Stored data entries
::::::::::

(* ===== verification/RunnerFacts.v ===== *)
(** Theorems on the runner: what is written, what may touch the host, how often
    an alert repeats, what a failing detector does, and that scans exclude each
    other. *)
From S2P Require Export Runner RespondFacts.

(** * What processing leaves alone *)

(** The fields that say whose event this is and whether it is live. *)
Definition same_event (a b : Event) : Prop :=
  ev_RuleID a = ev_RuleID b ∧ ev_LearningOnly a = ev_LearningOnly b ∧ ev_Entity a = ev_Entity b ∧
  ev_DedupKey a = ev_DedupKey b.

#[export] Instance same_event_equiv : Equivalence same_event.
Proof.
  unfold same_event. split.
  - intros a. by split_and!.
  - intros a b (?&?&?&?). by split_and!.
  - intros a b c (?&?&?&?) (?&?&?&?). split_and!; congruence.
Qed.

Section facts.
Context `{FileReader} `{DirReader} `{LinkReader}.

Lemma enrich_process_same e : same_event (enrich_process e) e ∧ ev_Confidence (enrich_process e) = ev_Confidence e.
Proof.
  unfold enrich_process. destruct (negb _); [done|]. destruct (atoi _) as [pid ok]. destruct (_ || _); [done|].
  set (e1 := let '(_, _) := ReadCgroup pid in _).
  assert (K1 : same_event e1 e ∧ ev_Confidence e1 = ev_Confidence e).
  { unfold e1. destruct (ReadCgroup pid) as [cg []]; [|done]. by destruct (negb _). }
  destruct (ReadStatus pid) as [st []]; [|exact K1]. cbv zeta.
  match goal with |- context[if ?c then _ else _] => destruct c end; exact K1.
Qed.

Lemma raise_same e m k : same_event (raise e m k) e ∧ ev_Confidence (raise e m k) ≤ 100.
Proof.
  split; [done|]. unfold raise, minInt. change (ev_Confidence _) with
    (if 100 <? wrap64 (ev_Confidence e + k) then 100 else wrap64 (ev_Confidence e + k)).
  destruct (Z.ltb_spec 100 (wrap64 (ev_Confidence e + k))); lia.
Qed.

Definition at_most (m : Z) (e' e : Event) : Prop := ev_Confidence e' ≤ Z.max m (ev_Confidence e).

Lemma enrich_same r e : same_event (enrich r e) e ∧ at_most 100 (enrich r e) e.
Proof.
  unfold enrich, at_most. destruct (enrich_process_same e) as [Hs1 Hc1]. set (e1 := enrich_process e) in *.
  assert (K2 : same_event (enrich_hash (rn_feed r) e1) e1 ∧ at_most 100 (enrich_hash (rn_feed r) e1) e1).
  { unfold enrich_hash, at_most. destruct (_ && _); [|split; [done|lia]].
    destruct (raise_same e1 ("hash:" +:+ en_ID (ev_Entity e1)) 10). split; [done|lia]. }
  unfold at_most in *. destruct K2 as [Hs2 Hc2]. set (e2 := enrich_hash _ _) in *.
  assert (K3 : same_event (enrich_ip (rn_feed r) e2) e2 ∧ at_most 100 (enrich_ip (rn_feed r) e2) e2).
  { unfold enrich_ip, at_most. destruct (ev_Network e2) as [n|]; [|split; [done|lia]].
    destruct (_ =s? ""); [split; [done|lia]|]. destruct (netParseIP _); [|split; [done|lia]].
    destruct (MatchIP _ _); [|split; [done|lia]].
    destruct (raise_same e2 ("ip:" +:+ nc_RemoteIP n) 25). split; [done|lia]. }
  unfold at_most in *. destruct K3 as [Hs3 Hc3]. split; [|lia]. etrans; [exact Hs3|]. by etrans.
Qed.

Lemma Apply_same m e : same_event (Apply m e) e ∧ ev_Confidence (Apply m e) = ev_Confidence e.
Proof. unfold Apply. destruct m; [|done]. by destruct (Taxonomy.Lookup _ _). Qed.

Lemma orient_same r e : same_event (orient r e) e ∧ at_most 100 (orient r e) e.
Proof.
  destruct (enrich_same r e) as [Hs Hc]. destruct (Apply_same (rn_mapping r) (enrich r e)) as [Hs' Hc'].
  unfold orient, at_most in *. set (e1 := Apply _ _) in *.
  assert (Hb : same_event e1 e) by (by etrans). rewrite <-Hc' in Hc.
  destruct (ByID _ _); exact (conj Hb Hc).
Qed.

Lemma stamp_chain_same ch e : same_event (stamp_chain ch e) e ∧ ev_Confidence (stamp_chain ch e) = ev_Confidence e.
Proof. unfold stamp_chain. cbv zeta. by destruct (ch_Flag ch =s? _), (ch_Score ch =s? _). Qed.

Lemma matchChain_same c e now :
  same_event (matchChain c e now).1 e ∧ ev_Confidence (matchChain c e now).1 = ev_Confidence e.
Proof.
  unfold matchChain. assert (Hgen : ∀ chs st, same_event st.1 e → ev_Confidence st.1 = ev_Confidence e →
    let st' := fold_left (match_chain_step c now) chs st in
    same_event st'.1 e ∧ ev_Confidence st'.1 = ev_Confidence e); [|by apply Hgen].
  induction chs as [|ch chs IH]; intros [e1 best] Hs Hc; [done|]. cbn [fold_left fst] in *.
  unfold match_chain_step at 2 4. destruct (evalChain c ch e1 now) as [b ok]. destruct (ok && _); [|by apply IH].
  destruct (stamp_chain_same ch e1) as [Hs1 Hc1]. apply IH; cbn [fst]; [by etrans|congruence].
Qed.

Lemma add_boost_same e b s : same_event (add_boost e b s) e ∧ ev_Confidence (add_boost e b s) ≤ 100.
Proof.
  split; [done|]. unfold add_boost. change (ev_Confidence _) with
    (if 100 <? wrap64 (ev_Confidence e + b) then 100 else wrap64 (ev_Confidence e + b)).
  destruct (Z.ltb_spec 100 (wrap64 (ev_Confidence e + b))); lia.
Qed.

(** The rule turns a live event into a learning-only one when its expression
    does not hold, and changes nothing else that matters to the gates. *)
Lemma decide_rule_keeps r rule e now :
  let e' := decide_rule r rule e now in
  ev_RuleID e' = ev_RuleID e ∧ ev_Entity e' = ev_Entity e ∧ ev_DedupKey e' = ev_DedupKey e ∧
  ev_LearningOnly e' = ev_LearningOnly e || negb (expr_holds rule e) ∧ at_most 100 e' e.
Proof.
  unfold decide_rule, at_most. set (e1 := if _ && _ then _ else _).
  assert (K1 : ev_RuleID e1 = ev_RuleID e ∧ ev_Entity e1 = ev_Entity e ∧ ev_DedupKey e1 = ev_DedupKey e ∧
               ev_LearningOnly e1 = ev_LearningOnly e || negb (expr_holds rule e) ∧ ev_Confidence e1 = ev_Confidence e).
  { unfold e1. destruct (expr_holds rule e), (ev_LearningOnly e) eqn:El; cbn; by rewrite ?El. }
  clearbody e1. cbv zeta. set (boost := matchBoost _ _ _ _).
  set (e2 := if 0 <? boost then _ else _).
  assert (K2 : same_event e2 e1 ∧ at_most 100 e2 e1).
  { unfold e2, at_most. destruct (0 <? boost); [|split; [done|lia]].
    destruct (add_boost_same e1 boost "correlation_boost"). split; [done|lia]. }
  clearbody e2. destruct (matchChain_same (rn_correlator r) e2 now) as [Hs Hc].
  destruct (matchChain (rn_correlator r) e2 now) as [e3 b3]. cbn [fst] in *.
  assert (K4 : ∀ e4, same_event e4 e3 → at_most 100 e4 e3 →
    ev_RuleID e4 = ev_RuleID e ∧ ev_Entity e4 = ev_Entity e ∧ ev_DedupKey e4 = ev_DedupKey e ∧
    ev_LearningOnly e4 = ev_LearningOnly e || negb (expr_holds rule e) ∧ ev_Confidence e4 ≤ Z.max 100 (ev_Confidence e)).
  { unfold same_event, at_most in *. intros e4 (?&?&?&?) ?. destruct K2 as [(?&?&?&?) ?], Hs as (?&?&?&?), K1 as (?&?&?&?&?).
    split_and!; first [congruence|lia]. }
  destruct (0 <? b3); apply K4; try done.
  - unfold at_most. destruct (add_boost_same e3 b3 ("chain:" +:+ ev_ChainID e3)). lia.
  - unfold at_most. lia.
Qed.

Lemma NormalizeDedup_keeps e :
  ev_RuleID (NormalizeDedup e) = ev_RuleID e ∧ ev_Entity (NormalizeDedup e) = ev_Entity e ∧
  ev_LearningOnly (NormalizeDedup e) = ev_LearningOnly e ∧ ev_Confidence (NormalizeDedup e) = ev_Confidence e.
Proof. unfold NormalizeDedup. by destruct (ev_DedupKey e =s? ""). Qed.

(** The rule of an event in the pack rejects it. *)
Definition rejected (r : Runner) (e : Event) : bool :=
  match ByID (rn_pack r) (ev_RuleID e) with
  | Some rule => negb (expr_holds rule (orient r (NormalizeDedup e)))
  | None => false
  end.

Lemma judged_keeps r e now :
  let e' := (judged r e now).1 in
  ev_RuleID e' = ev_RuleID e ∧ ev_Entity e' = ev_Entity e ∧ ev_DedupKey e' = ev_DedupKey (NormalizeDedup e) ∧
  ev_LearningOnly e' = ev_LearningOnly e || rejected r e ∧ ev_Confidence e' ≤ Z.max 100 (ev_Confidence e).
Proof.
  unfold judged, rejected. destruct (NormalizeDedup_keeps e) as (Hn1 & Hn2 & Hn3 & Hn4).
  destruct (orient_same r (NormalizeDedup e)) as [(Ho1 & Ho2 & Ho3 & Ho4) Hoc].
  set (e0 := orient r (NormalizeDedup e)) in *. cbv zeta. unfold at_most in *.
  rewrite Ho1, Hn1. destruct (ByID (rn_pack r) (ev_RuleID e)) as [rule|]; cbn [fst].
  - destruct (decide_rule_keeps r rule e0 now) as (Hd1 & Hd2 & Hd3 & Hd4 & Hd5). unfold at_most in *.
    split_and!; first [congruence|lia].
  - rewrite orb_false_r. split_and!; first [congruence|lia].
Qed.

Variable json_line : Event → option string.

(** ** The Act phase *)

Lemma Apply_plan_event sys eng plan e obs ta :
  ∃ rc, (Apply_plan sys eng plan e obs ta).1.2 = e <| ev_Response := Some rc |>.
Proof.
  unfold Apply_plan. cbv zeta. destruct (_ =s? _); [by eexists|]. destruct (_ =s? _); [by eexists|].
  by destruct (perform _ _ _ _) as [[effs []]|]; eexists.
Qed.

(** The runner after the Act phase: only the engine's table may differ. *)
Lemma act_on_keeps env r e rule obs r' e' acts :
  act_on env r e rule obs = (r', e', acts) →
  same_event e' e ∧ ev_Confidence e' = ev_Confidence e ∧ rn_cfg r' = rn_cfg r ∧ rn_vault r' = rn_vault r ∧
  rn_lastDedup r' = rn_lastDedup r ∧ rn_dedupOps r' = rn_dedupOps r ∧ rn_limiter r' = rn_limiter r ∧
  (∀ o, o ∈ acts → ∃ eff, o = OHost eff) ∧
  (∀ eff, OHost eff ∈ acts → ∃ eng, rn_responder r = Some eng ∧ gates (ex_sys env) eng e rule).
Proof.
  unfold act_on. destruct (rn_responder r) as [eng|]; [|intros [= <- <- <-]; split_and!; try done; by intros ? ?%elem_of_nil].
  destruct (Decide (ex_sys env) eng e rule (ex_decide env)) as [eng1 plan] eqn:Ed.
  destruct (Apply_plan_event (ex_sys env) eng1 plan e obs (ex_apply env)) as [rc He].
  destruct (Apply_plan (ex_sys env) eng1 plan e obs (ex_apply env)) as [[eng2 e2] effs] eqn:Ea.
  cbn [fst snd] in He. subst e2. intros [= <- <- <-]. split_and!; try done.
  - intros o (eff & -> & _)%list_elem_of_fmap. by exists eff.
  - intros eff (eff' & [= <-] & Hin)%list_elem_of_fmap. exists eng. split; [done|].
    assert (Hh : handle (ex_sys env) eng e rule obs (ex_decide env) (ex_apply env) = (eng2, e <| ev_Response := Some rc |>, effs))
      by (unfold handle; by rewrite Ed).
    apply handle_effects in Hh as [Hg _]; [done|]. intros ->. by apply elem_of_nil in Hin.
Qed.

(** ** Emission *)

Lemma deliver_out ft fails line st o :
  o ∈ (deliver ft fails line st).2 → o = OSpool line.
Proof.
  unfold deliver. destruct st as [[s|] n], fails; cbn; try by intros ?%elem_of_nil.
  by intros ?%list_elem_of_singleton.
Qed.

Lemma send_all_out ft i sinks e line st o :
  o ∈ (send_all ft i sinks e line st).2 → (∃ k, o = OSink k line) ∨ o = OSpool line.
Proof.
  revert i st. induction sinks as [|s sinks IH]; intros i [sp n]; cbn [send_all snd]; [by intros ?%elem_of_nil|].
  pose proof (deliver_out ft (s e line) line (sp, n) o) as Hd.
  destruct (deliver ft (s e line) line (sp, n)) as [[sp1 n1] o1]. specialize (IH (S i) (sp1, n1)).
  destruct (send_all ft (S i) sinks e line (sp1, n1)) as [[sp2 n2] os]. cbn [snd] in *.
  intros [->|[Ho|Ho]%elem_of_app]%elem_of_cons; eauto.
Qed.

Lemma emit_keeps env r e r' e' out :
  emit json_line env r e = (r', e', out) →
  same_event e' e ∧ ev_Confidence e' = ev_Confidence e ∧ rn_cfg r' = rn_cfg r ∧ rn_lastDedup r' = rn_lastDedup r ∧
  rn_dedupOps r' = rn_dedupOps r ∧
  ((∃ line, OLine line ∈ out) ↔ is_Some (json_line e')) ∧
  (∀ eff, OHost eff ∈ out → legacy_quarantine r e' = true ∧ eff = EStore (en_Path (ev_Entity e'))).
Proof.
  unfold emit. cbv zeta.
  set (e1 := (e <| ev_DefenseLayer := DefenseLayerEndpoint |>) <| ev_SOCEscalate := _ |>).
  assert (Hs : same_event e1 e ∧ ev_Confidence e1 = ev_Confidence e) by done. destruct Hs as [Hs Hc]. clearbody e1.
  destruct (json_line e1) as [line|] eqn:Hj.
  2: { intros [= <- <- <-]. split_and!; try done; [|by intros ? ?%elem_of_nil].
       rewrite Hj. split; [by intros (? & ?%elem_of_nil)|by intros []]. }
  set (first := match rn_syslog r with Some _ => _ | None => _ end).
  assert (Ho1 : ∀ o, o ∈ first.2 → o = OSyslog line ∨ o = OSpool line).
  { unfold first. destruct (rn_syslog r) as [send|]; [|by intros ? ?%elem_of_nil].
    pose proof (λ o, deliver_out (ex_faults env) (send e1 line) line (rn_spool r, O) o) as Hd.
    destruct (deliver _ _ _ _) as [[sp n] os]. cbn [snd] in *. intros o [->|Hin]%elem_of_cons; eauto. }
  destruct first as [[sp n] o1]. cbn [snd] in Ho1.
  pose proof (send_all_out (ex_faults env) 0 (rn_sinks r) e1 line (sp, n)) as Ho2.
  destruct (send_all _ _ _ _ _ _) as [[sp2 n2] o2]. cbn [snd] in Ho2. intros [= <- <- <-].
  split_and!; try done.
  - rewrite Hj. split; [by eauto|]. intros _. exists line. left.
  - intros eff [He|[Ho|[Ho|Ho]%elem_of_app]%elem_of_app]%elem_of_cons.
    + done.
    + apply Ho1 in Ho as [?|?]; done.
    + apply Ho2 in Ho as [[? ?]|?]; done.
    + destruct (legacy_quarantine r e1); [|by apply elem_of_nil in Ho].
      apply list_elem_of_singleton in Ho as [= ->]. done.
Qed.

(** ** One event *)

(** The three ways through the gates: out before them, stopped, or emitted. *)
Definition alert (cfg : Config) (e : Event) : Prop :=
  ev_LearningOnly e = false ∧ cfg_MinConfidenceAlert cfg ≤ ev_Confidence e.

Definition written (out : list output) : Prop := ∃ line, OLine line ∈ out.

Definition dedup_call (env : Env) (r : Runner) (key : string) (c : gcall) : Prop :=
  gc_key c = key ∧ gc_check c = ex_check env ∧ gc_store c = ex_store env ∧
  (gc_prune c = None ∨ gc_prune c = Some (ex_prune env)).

::::::::::

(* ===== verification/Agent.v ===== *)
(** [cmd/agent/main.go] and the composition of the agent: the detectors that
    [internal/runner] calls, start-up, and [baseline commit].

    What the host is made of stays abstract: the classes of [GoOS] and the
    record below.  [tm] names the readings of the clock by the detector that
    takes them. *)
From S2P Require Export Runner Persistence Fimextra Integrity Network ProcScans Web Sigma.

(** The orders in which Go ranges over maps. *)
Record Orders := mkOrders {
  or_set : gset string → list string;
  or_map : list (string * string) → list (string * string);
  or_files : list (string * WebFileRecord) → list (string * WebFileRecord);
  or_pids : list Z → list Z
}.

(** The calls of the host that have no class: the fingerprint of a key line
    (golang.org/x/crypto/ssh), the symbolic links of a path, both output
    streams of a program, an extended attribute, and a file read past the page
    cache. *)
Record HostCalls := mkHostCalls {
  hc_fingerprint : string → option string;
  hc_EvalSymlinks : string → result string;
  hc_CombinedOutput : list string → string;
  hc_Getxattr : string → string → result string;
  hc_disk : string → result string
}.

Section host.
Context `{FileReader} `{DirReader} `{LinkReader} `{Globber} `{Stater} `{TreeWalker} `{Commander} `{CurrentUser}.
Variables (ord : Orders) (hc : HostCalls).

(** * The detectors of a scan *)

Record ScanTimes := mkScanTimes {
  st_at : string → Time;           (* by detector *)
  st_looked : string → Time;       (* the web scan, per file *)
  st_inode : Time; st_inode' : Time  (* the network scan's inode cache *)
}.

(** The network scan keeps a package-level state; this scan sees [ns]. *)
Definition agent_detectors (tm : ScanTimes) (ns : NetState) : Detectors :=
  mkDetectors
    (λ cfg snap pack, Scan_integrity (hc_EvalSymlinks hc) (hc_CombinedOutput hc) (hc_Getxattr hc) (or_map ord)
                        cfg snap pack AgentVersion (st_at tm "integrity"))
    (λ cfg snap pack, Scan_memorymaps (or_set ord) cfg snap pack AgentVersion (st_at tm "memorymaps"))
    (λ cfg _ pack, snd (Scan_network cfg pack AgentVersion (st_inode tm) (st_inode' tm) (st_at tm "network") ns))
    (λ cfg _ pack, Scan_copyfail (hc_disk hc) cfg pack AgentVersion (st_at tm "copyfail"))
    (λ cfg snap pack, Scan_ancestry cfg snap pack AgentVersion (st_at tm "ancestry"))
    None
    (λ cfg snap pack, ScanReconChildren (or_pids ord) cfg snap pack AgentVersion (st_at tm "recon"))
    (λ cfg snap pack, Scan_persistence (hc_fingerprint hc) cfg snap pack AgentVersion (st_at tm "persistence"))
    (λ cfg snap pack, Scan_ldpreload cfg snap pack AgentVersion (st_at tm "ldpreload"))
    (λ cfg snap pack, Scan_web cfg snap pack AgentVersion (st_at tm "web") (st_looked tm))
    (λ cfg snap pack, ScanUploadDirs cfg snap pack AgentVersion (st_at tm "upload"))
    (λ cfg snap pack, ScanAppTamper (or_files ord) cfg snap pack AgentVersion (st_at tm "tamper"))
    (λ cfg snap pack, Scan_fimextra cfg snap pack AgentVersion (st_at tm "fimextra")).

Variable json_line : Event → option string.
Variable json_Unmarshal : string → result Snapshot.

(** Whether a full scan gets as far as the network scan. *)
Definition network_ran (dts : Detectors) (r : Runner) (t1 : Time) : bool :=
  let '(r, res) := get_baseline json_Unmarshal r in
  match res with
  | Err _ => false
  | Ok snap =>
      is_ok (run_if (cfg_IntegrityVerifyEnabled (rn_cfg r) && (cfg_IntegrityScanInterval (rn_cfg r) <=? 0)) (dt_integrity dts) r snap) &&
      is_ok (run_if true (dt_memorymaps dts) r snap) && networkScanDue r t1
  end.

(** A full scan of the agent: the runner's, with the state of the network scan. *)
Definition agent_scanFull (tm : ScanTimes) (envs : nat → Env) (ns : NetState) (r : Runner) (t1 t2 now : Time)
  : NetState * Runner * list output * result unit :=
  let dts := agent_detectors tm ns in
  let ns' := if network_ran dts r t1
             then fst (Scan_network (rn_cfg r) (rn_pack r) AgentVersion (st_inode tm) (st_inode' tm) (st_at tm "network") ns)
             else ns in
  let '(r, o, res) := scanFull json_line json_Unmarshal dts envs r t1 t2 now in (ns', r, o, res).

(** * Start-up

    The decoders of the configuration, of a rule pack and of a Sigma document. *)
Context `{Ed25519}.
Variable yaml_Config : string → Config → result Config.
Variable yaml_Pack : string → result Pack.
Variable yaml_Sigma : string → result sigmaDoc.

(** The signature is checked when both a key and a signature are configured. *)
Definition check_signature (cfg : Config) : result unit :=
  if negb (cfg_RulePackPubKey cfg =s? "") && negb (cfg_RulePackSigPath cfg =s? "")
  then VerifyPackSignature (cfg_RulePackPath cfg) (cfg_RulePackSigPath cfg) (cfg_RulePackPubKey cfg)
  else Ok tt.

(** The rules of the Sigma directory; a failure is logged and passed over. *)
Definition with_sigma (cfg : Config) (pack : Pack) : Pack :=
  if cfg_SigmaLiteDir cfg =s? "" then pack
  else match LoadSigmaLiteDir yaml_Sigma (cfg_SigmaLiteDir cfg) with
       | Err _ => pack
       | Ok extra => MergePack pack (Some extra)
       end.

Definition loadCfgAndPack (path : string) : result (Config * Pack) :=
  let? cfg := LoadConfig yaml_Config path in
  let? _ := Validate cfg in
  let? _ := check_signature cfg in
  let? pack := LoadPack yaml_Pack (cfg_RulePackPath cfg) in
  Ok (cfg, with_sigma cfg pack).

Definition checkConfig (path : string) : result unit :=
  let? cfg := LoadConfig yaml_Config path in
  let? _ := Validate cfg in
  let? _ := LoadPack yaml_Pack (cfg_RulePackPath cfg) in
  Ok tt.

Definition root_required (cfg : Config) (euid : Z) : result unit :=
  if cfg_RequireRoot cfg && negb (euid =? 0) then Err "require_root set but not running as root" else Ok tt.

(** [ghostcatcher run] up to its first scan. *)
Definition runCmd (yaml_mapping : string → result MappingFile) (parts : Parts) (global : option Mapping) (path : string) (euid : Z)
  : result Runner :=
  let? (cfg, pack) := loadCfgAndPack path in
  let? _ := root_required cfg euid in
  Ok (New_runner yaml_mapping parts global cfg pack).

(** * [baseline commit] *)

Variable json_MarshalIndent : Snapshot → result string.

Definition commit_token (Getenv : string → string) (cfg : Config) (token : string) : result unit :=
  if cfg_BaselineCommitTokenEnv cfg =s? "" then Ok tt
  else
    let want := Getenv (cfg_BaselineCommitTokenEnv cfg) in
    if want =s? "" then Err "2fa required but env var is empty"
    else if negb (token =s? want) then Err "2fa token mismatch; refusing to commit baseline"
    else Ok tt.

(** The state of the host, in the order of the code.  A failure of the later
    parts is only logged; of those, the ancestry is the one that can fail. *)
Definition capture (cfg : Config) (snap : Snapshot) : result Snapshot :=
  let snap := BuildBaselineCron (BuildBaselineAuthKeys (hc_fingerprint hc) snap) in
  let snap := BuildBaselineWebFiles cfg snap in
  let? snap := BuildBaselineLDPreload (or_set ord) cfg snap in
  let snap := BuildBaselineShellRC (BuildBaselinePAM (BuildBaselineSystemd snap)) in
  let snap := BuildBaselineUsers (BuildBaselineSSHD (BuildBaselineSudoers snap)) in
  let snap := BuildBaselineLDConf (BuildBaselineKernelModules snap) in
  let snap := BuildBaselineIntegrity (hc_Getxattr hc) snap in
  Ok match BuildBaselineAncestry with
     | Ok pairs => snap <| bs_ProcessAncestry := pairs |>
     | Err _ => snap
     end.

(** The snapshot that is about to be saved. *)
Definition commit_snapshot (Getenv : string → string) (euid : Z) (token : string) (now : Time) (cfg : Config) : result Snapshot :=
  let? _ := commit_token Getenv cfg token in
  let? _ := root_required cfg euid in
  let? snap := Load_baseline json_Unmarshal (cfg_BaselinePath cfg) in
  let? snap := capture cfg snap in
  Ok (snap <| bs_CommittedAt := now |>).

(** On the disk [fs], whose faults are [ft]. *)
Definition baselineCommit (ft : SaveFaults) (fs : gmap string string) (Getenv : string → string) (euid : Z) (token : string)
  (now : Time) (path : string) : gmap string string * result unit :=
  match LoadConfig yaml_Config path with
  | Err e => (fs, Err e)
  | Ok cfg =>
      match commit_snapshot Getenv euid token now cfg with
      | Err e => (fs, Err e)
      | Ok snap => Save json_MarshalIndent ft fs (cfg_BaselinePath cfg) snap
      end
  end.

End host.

::::::::::

§ **What to work on**:
Find and copy each line above that includes the string "congruence".

§ **Task response**:
  - intros a b c (?&?&?&?) (?&?&?&?). split_and!; congruence.
  destruct (stamp_chain_same ch e1) as [Hs1 Hc1]. apply IH; cbn [fst]; [by etrans|congruence].
    split_and!; first [congruence|lia]. }
    split_and!; first [congruence|lia].
  - rewrite orb_false_r. split_and!; first [congruence|lia].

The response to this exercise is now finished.